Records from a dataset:
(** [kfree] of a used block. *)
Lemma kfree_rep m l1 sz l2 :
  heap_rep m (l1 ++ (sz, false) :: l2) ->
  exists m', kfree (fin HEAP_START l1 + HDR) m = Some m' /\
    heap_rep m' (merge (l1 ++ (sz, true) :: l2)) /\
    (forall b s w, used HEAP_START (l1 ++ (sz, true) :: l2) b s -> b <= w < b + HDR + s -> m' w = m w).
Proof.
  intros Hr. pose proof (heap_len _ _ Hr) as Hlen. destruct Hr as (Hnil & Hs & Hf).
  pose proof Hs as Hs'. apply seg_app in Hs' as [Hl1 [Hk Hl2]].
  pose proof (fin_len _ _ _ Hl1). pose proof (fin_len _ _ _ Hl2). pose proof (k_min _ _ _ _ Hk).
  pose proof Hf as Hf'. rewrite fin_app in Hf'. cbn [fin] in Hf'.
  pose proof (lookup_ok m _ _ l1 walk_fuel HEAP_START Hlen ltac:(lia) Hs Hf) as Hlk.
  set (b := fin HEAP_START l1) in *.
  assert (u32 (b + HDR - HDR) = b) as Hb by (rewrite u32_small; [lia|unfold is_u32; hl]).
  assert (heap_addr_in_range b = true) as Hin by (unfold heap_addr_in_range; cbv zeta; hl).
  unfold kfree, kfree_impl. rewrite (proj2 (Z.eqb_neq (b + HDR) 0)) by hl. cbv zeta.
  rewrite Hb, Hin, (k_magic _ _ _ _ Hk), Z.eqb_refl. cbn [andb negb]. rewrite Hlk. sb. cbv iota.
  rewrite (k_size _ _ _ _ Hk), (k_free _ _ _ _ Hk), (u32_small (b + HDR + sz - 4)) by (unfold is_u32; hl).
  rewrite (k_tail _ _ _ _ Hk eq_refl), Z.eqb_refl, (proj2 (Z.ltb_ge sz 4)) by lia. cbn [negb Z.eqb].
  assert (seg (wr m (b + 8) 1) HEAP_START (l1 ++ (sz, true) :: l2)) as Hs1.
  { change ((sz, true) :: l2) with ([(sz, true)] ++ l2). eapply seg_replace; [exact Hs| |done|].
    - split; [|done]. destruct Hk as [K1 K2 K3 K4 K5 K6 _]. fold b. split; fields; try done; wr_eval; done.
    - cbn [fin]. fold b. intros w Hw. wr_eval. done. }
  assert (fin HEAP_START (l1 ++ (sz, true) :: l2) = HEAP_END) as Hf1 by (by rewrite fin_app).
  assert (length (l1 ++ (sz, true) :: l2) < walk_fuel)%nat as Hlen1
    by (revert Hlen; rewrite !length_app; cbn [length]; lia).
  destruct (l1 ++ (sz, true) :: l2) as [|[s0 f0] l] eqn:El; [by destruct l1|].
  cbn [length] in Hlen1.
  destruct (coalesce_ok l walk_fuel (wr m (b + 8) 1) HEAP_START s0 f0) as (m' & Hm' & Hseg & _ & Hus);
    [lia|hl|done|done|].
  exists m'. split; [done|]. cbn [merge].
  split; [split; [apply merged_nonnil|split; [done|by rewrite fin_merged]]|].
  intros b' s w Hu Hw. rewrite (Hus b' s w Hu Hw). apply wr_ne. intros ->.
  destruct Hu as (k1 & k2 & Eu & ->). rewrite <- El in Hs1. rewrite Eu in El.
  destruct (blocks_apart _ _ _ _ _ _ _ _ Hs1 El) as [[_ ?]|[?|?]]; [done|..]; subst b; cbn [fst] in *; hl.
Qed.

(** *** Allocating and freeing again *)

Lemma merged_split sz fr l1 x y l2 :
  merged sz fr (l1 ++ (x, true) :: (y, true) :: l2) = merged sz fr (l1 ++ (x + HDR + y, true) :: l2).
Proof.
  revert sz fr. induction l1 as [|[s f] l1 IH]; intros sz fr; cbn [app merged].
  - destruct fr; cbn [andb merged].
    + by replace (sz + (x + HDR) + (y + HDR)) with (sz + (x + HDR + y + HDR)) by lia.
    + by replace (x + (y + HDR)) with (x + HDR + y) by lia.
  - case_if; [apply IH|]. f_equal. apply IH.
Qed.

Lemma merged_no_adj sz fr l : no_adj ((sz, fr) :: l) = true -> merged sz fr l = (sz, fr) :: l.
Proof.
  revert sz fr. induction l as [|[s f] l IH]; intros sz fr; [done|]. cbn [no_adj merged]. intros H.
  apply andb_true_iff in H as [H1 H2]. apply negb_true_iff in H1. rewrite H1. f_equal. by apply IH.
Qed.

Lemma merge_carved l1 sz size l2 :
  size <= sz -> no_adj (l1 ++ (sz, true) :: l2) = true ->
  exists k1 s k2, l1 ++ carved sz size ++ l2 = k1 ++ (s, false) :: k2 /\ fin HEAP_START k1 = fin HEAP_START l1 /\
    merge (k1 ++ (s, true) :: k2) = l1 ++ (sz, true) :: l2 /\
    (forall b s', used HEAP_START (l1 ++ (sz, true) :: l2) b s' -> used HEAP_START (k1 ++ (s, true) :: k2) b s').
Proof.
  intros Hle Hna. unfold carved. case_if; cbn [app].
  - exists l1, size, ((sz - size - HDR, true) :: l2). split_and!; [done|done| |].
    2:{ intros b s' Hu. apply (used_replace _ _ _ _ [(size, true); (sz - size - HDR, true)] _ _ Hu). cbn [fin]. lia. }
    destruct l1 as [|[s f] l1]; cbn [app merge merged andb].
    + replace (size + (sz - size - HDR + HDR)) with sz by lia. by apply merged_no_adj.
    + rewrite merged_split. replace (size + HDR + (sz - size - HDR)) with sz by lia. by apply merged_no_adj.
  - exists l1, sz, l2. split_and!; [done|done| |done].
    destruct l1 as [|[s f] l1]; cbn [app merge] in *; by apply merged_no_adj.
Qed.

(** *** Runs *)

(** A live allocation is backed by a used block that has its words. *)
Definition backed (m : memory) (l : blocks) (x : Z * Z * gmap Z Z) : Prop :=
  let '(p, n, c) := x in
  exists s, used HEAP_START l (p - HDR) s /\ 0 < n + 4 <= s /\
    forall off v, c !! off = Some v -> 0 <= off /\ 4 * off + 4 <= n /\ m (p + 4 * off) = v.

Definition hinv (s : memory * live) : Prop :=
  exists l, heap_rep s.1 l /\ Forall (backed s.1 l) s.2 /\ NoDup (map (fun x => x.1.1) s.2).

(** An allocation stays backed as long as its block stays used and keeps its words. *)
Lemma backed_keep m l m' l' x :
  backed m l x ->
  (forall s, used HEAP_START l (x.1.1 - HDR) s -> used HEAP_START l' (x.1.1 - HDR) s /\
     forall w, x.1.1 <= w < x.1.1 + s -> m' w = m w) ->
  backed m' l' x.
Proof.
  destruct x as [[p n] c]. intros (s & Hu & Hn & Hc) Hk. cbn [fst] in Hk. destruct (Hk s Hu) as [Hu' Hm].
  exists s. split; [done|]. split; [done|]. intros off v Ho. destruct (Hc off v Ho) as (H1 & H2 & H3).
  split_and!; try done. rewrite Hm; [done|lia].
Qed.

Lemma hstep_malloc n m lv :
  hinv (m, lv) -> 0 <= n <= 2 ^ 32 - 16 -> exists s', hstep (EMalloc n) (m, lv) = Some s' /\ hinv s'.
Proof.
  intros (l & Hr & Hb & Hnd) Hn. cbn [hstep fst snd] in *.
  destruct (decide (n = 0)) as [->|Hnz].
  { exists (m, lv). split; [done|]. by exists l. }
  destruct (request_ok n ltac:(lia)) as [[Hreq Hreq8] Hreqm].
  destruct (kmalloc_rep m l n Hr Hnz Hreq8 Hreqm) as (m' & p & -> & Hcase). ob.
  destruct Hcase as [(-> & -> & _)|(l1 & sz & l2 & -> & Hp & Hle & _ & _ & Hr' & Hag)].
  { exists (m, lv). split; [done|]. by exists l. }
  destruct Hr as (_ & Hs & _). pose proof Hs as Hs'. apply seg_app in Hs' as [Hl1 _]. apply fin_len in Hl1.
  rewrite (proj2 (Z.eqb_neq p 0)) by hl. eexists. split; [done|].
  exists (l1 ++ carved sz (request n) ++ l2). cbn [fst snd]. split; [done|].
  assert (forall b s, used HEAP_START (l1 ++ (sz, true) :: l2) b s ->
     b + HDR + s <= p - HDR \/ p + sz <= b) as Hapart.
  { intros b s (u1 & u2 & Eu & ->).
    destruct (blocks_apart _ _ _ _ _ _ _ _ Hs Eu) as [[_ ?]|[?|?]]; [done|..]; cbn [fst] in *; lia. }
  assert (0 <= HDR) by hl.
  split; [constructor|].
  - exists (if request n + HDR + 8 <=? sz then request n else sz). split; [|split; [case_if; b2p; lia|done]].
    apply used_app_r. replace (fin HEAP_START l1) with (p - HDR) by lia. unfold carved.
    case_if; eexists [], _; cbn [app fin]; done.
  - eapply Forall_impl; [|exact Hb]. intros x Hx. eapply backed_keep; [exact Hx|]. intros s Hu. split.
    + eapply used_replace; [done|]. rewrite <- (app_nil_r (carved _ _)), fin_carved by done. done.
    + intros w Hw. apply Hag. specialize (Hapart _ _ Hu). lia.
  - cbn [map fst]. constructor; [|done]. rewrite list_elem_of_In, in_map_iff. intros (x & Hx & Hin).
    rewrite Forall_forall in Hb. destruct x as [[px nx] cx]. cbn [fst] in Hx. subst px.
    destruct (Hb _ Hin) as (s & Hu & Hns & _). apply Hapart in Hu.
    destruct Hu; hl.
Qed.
* * *
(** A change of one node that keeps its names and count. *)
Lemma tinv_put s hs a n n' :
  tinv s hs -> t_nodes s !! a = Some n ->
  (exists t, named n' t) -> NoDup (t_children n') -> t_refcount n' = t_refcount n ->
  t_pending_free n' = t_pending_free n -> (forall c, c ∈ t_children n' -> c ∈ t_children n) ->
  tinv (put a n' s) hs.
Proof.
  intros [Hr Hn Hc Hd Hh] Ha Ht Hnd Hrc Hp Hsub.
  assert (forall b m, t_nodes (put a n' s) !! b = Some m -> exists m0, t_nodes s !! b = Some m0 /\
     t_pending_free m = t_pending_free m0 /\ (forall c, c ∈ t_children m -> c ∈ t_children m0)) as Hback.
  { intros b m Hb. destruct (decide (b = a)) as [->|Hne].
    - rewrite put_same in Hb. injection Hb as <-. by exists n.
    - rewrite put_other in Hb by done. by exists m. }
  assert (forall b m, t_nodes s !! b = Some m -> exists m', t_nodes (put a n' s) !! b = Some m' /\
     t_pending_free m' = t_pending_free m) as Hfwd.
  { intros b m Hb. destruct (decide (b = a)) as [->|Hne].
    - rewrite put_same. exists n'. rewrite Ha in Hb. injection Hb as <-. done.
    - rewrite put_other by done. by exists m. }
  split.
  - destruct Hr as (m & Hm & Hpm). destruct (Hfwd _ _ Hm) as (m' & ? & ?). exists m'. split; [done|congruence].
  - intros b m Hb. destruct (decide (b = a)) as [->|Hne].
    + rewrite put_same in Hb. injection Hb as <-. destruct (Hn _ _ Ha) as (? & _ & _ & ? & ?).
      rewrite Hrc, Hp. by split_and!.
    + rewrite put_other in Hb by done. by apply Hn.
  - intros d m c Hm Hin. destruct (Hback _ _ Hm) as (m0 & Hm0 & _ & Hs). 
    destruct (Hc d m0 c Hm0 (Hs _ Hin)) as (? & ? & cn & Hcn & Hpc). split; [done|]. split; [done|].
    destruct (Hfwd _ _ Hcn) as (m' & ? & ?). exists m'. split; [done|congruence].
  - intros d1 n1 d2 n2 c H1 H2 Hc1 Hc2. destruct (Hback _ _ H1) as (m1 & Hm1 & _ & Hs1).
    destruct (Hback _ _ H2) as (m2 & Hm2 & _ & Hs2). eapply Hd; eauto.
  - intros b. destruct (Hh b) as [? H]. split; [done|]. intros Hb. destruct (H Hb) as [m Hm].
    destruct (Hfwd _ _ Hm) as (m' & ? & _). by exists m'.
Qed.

Exercise description:
Lines holding "that": copy each one from the records above.

Exercise solution:
(** A live allocation is backed by a used block that has its words. *)
(** A change of one node that keeps its names and count. *)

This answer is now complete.